Kerry Ingredients & Flavours

All in good taste

Innovation that works for customers – the Kerry Ingredients & Flavours approach to R&D

Dr Adam Anderson is research and development director for Kerry Ingredients & Flavours EMEA. Below he provides an insight into Kerry’s research and development activity, and the company’s recently launched ‘taste campaign’.

Kerry Ingredients & Flavours serves three main markets: beverages; savoury and dairy; and cereal and sweet, alongside food service and clinical nutrition. Research & development staff number over 400 across Europe, consisting of flavourists, research scientists and application teams, regionally organised but working together across the company. Globally the company operates R&D activities across 24 countries.

Adam Anderson holds a PhD in Flavours Chemistry from the University of Reading and managed Kerry’s R&D teams in the UK, US and Australia before taking up his current role. “Kerry Ingredients & Flavours has a long-term commitment to R&D with one of the most significant spends in the industry. Our strategy, developed over the last few years, of creating market focused Centres of Excellence has extended our ability to create truly market relevant solutions,” explains Adam.

Unique integrated approach
“Within these centres our teams work collaboratively with customers, combining Kerry’s comprehensive portfolio of flavours and ingredients technologies to create innovative solutions. This unique, integrated approach to customerspecific innovation is driven by our extensive sensory expertise, global R&D capabilities and wide portfolio of technologies. By using this extensive experience and capability, we help our customers to better understand their market and in turn grow their business.

“In the past when we operated as a number of independently managed business units our customers knew only the Kerry entities they dealt with, rather than the whole organisation and its breadth and depth of ingredients and flavours technologies and capabilities.”

To showcase this broader offering Kerry recently launched its ‘taste campaign’ – themed ‘no one sees taste like Kerry’, to highlight the company’s unique perspective on delivering good taste in food and beverage products.

“It is no secret that food manufacturers are struggling with the challenge of maintaining taste in foods containing lower levels of salt, sugar and fat.
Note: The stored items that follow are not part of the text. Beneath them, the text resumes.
(** * MacShorty: link merge, resolution and redirect sequencing

    A shallow embedding of the link engine of the URL shortener:
    - [src/services/storage.ts]: the persistent store over [localStorage];
    - [src/App.tsx] and its later revision with the [NOT_FOUND] mode: the
      bootstrap sequence [initApp] (merge of the baseline [db.json] with the
      local store, hash resolution, redirect) and [refreshLinks];
    - the analytics collaborator ([initGA], [trackRedirect]).

    Conventions of the model.
    - A JavaScript string is the list of its UTF-16 code units ([list N]);
      [===] on strings is equality of these lists.
    - The [number] fields [createdAt] and [clicks] hold integers that are
      JavaScript numbers (doubles), written as [Z]. The comparison of two
      creation times orders them as the integers are ordered; the increment
      of a click count is the addition of doubles, which is exact only up
      to 2^53 ([addOne]).
    - [JSON.parse] gives a value of any shape, and the code uses it at a
      TypeScript type without a check ([Dyn]): a text that parses to a
      value of another shape ([null], a number, an object where an array is
      expected) is returned by the reads as it is, and the first member
      access or method call on it throws a [TypeError].
    - [localStorage] accepts every read and every write.
    - A [Map<string, ShortLink>] keeps its keys in insertion order, and
      [set] on a present key replaces the value in place: an association
      list.
    - Code that reads or writes browser state runs in a state monad with
      exceptions; an exception keeps the state reached when it was thrown. *)

From stdpp Require Import base option list sorting countable gmap strings.
From Stdlib Require Import ZArith NArith Ascii Lia.

Set Warnings "-clear-no-such-hyp".

Open Scope Z_scope.

(** ** JavaScript strings *)

Abbreviation jsstring := (list N).

(** The code units of an ASCII literal. *)
Fixpoint str (s : string) : jsstring :=
  match s with
  | EmptyString => []
  | String a s' => N_of_ascii a :: str s'
  end.

(** ** [decodeURIComponent]

    The builtin is not code of the repository; it is transcribed from the
    abstract operation Decode of ECMA-262 (with an empty set of preserved
    escapes). [None] stands for the [URIError] it throws. *)

Definition hexDigit (c : N) : option N :=
  if ((48 <=? c) && (c <=? 57))%N then Some (c - 48)%N
  else if ((65 <=? c) && (c <=? 70))%N then Some (c - 55)%N
  else if ((97 <=? c) && (c <=? 102))%N then Some (c - 87)%N
  else None.

Definition ParseHexOctet (h1 h2 : N) : option N :=
  match hexDigit h1, hexDigit h2 with
  | Some a, Some b => Some (16 * a + b)%N
  | _, _ => None
  end.

(** Number of leading 1 bits of an octet. *)
Definition leadingOnes (b : N) : nat :=
  if (b <? 128)%N then 0%nat
  else if (b <? 192)%N then 1%nat
  else if (b <? 224)%N then 2%nat
  else if (b <? 240)%N then 3%nat
  else if (b <? 248)%N then 4%nat
  else 5%nat.

Definition isContinuation (b : N) : bool := ((128 <=? b) && (b <? 192))%N.

Definition contBits (b : N) : N := N.land b 63.
Lemma gap_in_days (t t' : Timestamp) :
  fin_is (np_div (total_seconds (Some (t' - t)%Z)) (Fin (24 * 60 * 60)))
         ((t' - t) # nanoseconds_per_day).
Proof.
  unfold total_seconds.
  pose proof (np_div_fin (Fin (Qred ((t' - t) # 1000000000)))
                (Fin (24 * 60 * 60)) ((t' - t) # 1000000000) (24 * 60 * 60)
                (fin_is_Fin _ _ (Qred_correct _))
                (fin_is_Fin _ _ (Qeq_refl _)) eq_refl) as H.
  unfold fin_is in *. etrans; [exact H|].
  cbn [feq]. set (d := 24 * 60 * 60). vm_compute in d. subst d.
  unfold Qeq, Qdiv, Qinv, Qmult, nanoseconds_per_day. cbn. lia.
Qed.

Lemma interarrival_from (t : Timestamp) (ts : list Timestamp) :
  Forall2 fin_is
    (Series_div (map total_seconds (diff_from t ts))
                (Fin (24 * 60 * 60)) (Some (Fin 0)))
    (gaps_in_days (t :: ts)).
Proof.
  revert t. induction ts as [|t' ts IH]; intros t; [constructor|].
  change (gaps_in_days (t :: t' :: ts))
    with (((t' - t) # nanoseconds_per_day) :: gaps_in_days (t' :: ts)).
  cbn [diff_from map Series_div Series_fillna].
  constructor; [|apply IH].
  change (is_nan (total_seconds (Some (t' - t)%Z))) with false.
  cbv iota. apply gap_in_days.
Qed.

(** With [fill_value=0] the series has one entry per admission: a zero in
    first place, then the gaps. *)
Lemma interarrival_times_fin (t : Timestamp) (ts : list Timestamp) :
  Forall2 fin_is
    (Series_div (map total_seconds (Series_diff (t :: ts)))
                (Fin (24 * 60 * 60)) (Some (Fin 0)))
    (0 :: gaps_in_days (t :: ts)).
Proof.
  cbn [Series_diff map Series_div Series_fillna total_seconds is_nan].
  constructor; [|apply interarrival_from]. done.
Qed.
Definition gate_filter (cohort startDate : JVal) : Filter :=
  FAnd ([mkCond "cohort" rich_text cohort; mkCond "status" select (JStr (lit "paid"))]
        ++ (if truthy startDate then [mkCond "start_date" date startDate] else [])).

Definition checkCohortAvailability (cohort startDate : JVal) : M Availability :=
  let startDate := match startDate with JUndef => JNull | v => v end in
  try_catch
    (resp <- fetch env (Query (gate_filter cohort startDate)) ;;
     match resp with
     | RespNotOk json =>
         throw (mkError PlainError (lit "Notion API error: " ++ stringify env json))
     | RespOk json =>
         results <- eval (results_of json) ;;
         let paidCount := Z.of_nat (length results) in
         ret (mkAvailability (paidCount <? 10) (Z.max 0 (10 - paidCount)) paidCount)
     end)
    (fun err =>
       throw (mkError PlainError (lit "Failed to check availability: " ++ message err))).

Definition triple_filter (email cohort startDate : JVal) : Filter :=
  FAnd [mkCond "email" Notion.email email;
        mkCond "cohort" rich_text cohort;
        mkCond "start_date" date startDate].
Our customers tell us that consumers are increasingly dissatisfied with the taste of products that have been formulated – or reformulated – with lower salt, sugar and fat profiles,” said Adam. “And it is this ‘taste space’ that provides the challenge.”
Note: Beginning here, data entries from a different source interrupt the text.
(** * Verification of the numerical core of [datahandling.py]

    A shallow embedding of the functions of
    [datahandling/datahandling.py] that carry the peak-fitting,
    parameter-extraction, filtering and collision-counting logic.

    Conventions of the embedding:
    - Python floats that are only compared, added, subtracted, multiplied
      and divided are exact rationals [Q] (every finite double is one);
      functions that need [sqrt], [pi] or [log10] are stated over [R].
    - Python exceptions are values of [exn]; a function that can raise
      returns a [result].
    - Calls into SciPy (filter design, filtering, FFT, curve fitting) are
      operations of an interface record that the embedded function takes. *)

From Stdlib Require Import String List Arith ZArith QArith Qabs Qround Bool.
From Stdlib Require Import Reals Psatz.
From Stdlib Require Import Sorting.Sorted.
Import ListNotations.
Close Scope Q_scope.

(** ** Python runtime: exceptions and results *)

Module Py.

Inductive exn : Type :=
| IndexError
| ValueError (msg : string)
| NameError (name : string)
| UnboundLocalError (name : string)
| RuntimeError
| TypeError
| ZeroDivisionError
| AttributeError (name : string)
| NegativeStdDev.

Inductive result (A : Type) : Type :=
| Ok (a : A)
| Raise (e : exn).

Arguments Ok {A} a.
Arguments Raise {A} e.

Local Open Scope Q_scope.

Definition bind {A B : Type} (r : result A) (k : A -> result B) : result B :=
  match r with
  | Ok a => k a
  | Raise e => Raise e
  end.

Definition returns {A : Type} (r : result A) : bool :=
  match r with Ok _ => true | Raise _ => false end.

(** [seq[i]] with Python's negative-index convention. *)
Definition getitem {A : Type} (l : list A) (i : Z) : result A :=
  let n := Z.of_nat (length l) in
  let j := if (i <? 0)%Z then (n + i)%Z else i in
  if ((0 <=? j)%Z && (j <? n)%Z)%bool
  then match nth_error l (Z.to_nat j) with
       | Some a => Ok a
       | None => Raise IndexError
       end
  else Raise IndexError.

(** [seq[lo:hi]] for non-negative bounds. *)
Definition slice {A : Type} (l : list A) (lo hi : nat) : list A :=
  firstn (hi - lo) (skipn lo l).

(** [seq[0::k]] for a positive step [k]. *)
Fixpoint stride_from {A : Type} (skip k : nat) (l : list A) : list A :=
  match l with
  | [] => []
  | a :: t =>
      match skip with
      | O => a :: stride_from (k - 1) k t
      | S s => stride_from s k t
      end
  end.

Definition stride {A : Type} (k : nat) (l : list A) : list A :=
  stride_from 0 k l.

(** [x < y] on exact numbers. *)
Definition Qltb (x y : Q) : bool := negb (Qle_bool y x).

(** Division of Python floats. *)
Definition pydiv (x y : Q) : result Q :=
  if Qeq_bool y 0 then Raise ZeroDivisionError else Ok (x / y).

(** [list(seq).index(x)]: the first position holding a value equal to [x]. *)
Fixpoint index_from (i : nat) (l : list Q) (x : Q) : result nat :=
  match l with
  | [] => Raise (ValueError "x is not in list")
  | a :: t => if Qeq_bool a x then Ok i else index_from (S i) t x
  end.

Definition index (l : list Q) (x : Q) : result nat := index_from 0 l x.

(** The builtins [max] and [min] on a sequence. *)
Definition pymax (l : list Q) : result Q :=
  match l with
  | [] => Raise (ValueError "max() arg is an empty sequence")
  | a :: t => Ok (fold_left (fun m x => if Qltb m x then x else m) t a)
  end.

Definition pymin (l : list Q) : result Q :=
  match l with
  | [] => Raise (ValueError "min() arg is an empty sequence")
  | a :: t => Ok (fold_left (fun m x => if Qltb x m then x else m) t a)
  end.

End Py.

Import Py.

Declare Scope py_scope.
Notation "x <- c ;; k" := (Py.bind c (fun x => k))
  (at level 61, c at next level, right associativity) : py_scope.
Open Scope py_scope.

(** ** Data objects *)

Module Data.

(** A Python float for the code that tests for infinities and NaN. *)
Inductive float : Type :=
| Fin (q : Q)
| PInf
| NInf
| NaN.

(** [uncertainties.ufloat]: nominal value [n] and standard deviation. *)
Record ufloat : Type := { n : float; std_dev : float }.

(** The attributes of a [DataObject] that the numerical core reads and
    writes; the fitted attributes are unset until a fit has run. *)
Record DataObject : Type := {
  time : list Q;
  voltage : list Q;
  SampleFreq : Q;
  freqs : list Q;
  PSD : list Q;
  A : option ufloat;
  Ftrap : option ufloat;
  Gamma : option ufloat
}.

End Data.

(** ** Nearest-value locator: [bisect_left] and [take_closest] *)

Module Locator.

Local Open Scope Q_scope.

(** The loop of the standard [bisect.bisect_left]:
    [while lo < hi: mid = (lo+hi)//2; if a[mid] < x: lo = mid+1 else: hi = mid].
    [fuel] bounds the number of iterations. *)
Fixpoint bisect_loop (fuel : nat) (a : list Q) (x : Q) (lo hi : nat) : nat :=
  match fuel with
  | O => lo
  | S f =>
      if (lo <? hi)%nat then
        let mid := ((lo + hi) / 2)%nat in
        if Qltb (nth mid a 0) x
        then bisect_loop f a x (mid + 1) hi
        else bisect_loop f a x lo mid
      else lo
  end.

Definition bisect_left (a : list Q) (x : Q) : nat :=
  bisect_loop (length a) a x 0 (length a).

Definition take_closest (myList : list Q) (myNumber : Q) : result Q :=
  let pos := bisect_left myList myNumber in
  if (pos =? 0)%nat then getitem myList 0
  else if (pos =? length myList)%nat then getitem myList (-1)
  else
    before <- getitem myList (Z.of_nat pos - 1) ;;
    after <- getitem myList (Z.of_nat pos) ;;
    if Qltb (after - myNumber) (myNumber - before)
    then Ok after
    else Ok before.

End Locator.

(** ** Collision detector: [count_collisions] *)

Module Collisions.

(** [enumerate(seq)] *)
Definition enumerate {A : Type} (l : list A) : list (nat * A) :=
  combine (seq 0 (length l)) l.

(** Loop state of [count_collisions]:
    [(CollisionCount, CollisionIndicies, lastval)]. *)
Definition scan_state : Type := (nat * list nat * bool)%type.

Definition scan_step (st : scan_state) (iv : nat * bool) : scan_state :=
  let '(CollisionCount, CollisionIndicies, lastval) := st in
  let '(i, val) := iv in
  if (val && negb lastval)%bool
  then (CollisionCount + 1, CollisionIndicies ++ [i], val)
  else (CollisionCount, CollisionIndicies, val).

Definition count_collisions (Collisions : list bool) : nat * list nat :=
  let '(CollisionCount, CollisionIndicies, _) :=
    fold_left scan_step (enumerate Collisions) (0, [], true) in
  (CollisionCount, CollisionIndicies).

(** The first sample offset of every out-of-tolerance run of a flag
    sequence: the offsets [i] with [c[i]] set and either [i = 0] or
    [c[i-1]] clear. *)
Definition is_run_start (c : list bool) (i : nat) : bool :=
  (nth i c false && ((i =? 0) || negb (nth (i - 1) c false)))%bool.

Definition run_starts (c : list bool) : list nat :=
  filter (is_run_start c) (seq 0 (length c)).

(** The run starts that follow an in-tolerance sample. *)
Definition preceded_run_starts (c : list bool) : list nat :=
  filter (fun i => negb (i =? 0)) (run_starts c).

(** Rising edges of [l] when the sample before it is [lastval] and its
    first sample has offset [base]. *)
Fixpoint edges (base : nat) (lastval : bool) (l : list bool) : list nat :=
  match l with
  | [] => []
  | val :: t =>
      (if (val && negb lastval)%bool then [base] else [])
        ++ edges (S base) val t
  end.

End Collisions.

(** ** The SciPy operations the module calls *)

Module SciPy.

Record ops : Type := {
  (** A pair [(b, a)] of feed-forward and feedback coefficient arrays. *)
  coeffs : Type;
  (** [scipy.signal.iirdesign(wp, ws, gpass, gstop)] *)
  iirdesign : Q * Q -> Q * Q -> Q -> Q -> result coeffs;
  (** Samples of a computed signal, with the test [numpy.isnan]. *)
  sample : Type;
  isnan : sample -> bool;
  (** [scipy.signal.filtfilt(b, a, x)] and [scipy.signal.lfilter(b, a, x)] *)
  filtfilt : coeffs -> list Q -> result (list sample);
  lfilter : coeffs -> list Q -> result (list sample);
  (** Spectral bins, [scipy.fftpack.fft], [scipy.fftpack.ifft], the literal
      [0] stored into a bin, and [numpy.real(2 * z)]. *)
  bin : Type;
  bin_zero : bin;
  fft : list Q -> result (list bin);
  ifft : list bin -> result (list bin);
  real_twice : bin -> sample;
  (** The fitted parameters and their standard errors that [fit_PSD]
      obtains from [scipy.optimize.curve_fit], as a function of the
      spectrum, the bandwidth, the number of smoothing points and the
      initial guesses [(TrapFreqGuess, AGuess, GammaGuess)]; figures are
      not modelled. *)
  fit_PSD : list Q -> list Q -> Q -> nat -> Q -> Q -> Q ->
            result ((Data.float * Data.float * Data.float)
                    * (Data.float * Data.float * Data.float))
}.

(** An instance of the interface that computes: every designed filter is
    the identity, the transform pair is the identity on sample lists, and
    a fit over a bandwidth below 1 does not converge while a wider one
    has standard errors equal to the bandwidth. It serves to run the
    embedded functions on concrete inputs. *)
Definition passthrough : ops := {|
  coeffs := list Q * list Q;
  iirdesign := fun _ _ _ _ => Ok ([1%Q], [1%Q]);
  sample := option Q;
  isnan := fun s => match s with Some _ => false | None => true end;
  filtfilt := fun _ x => Ok (map Some x);
  lfilter := fun _ x => Ok (map Some x);
  bin := Q;
  bin_zero := 0%Q;
  fft := fun x => Ok x;
  ifft := fun x => Ok x;
  real_twice := fun z => Some (2 * z)%Q;
  fit_PSD := fun _ _ bandwidth _ TrapFreqGuess AGuess GammaGuess =>
    if Qltb bandwidth 1 then Raise RuntimeError
    else Ok ((Data.Fin (1 + AGuess), Data.Fin (1 + TrapFreqGuess),
              Data.Fin (1 + GammaGuess)),
             (Data.Fin bandwidth, Data.Fin bandwidth, Data.Fin bandwidth))
|}.

End SciPy.

(** ** Bandpass filter designer: [IIR_filter_design] *)

Module Filter.

Import SciPy.
Local Open Scope Q_scope.

Definition out_of_range : exn :=
  ValueError
    "Need a higher Sample Frequency for this Central Freq, Bandwidth and transition Width".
Holistic approach to taste
“As a company we have invested a lot of R&D resource in this area. We believe that what’s needed is an holistic approach to taste, looking across the whole food matrix, encompassing flavours and other taste ingredients options.

“We have combined our R&D expertise with decades of food heritage, leading consumer insight and in-house sensory and analytical capabilities to create a package that provides a genuinely alternative approach to integrated taste solutions.”
kerry 2011 2
Key to this package is FMT or flavour modulation technology, which is a range of products designed to modulate the perception of taste in products reformulated with less sugar, salt and fat, and is an area where Kerry is strong.

“However it is important to remember there is no magic ingredient, no ‘silver bullet’ – what is needed varies by product application,” emphasises Adam.

This is why ‘RD&A’ – research, development and application – is how he tends to think, rather than in pure R&D terms. Adam’s approach is around finding solutions to tough problems – and is as focused on technical solutions as it is on flavours and ingredients.

Sharing research and expertise
To share its research and expertise Kerry’s R&D team also participates in key conferences and events. One such example in the last few months has been Kerry’s presence at ICOMST, the 57th International Congress of Meat Science and Technology, where it briefed attendees on its findings in clean label preservation solutions for inhibiting Pseudomonas spp. and controlling pH in chilled foil wrapped fresh-type sausages.

And at the 9th Pangborn Sensory Science Symposium in Canada, Kerry outlined its sensory expertise, and the growing importance of consumer insight and sensory research in supporting the development of consumer preferred products.

“We are constantly looking to the future, scouting universities for the latest talent, developing knowledge of technologies and applications,” says Adam. “One area we are following for example is the evolving thinking around gut microbiota – and how this is an indicator of health and wellness in a number of areas, not just the gut.”

Kerry also works with a range of academics and institutions on various projects, including the role of enzymes in breaking down lactose to develop foods for those with lactose intolerance. It has a particularly close relationship with the Monell Chemical Senses Centre in Philadelphia, USA, which supports Kerry’s taste programme.

“Keeping up with the latest developing trends and research – and conducting our own research with the leading institutions in their field, is of course vital to R&D. But it is also important to remember that innovation isn’t innovation unless it works for the customer. It is developing solutions that work and add value for customers that is important – that in the end is the reason we are here,” concludes Adam.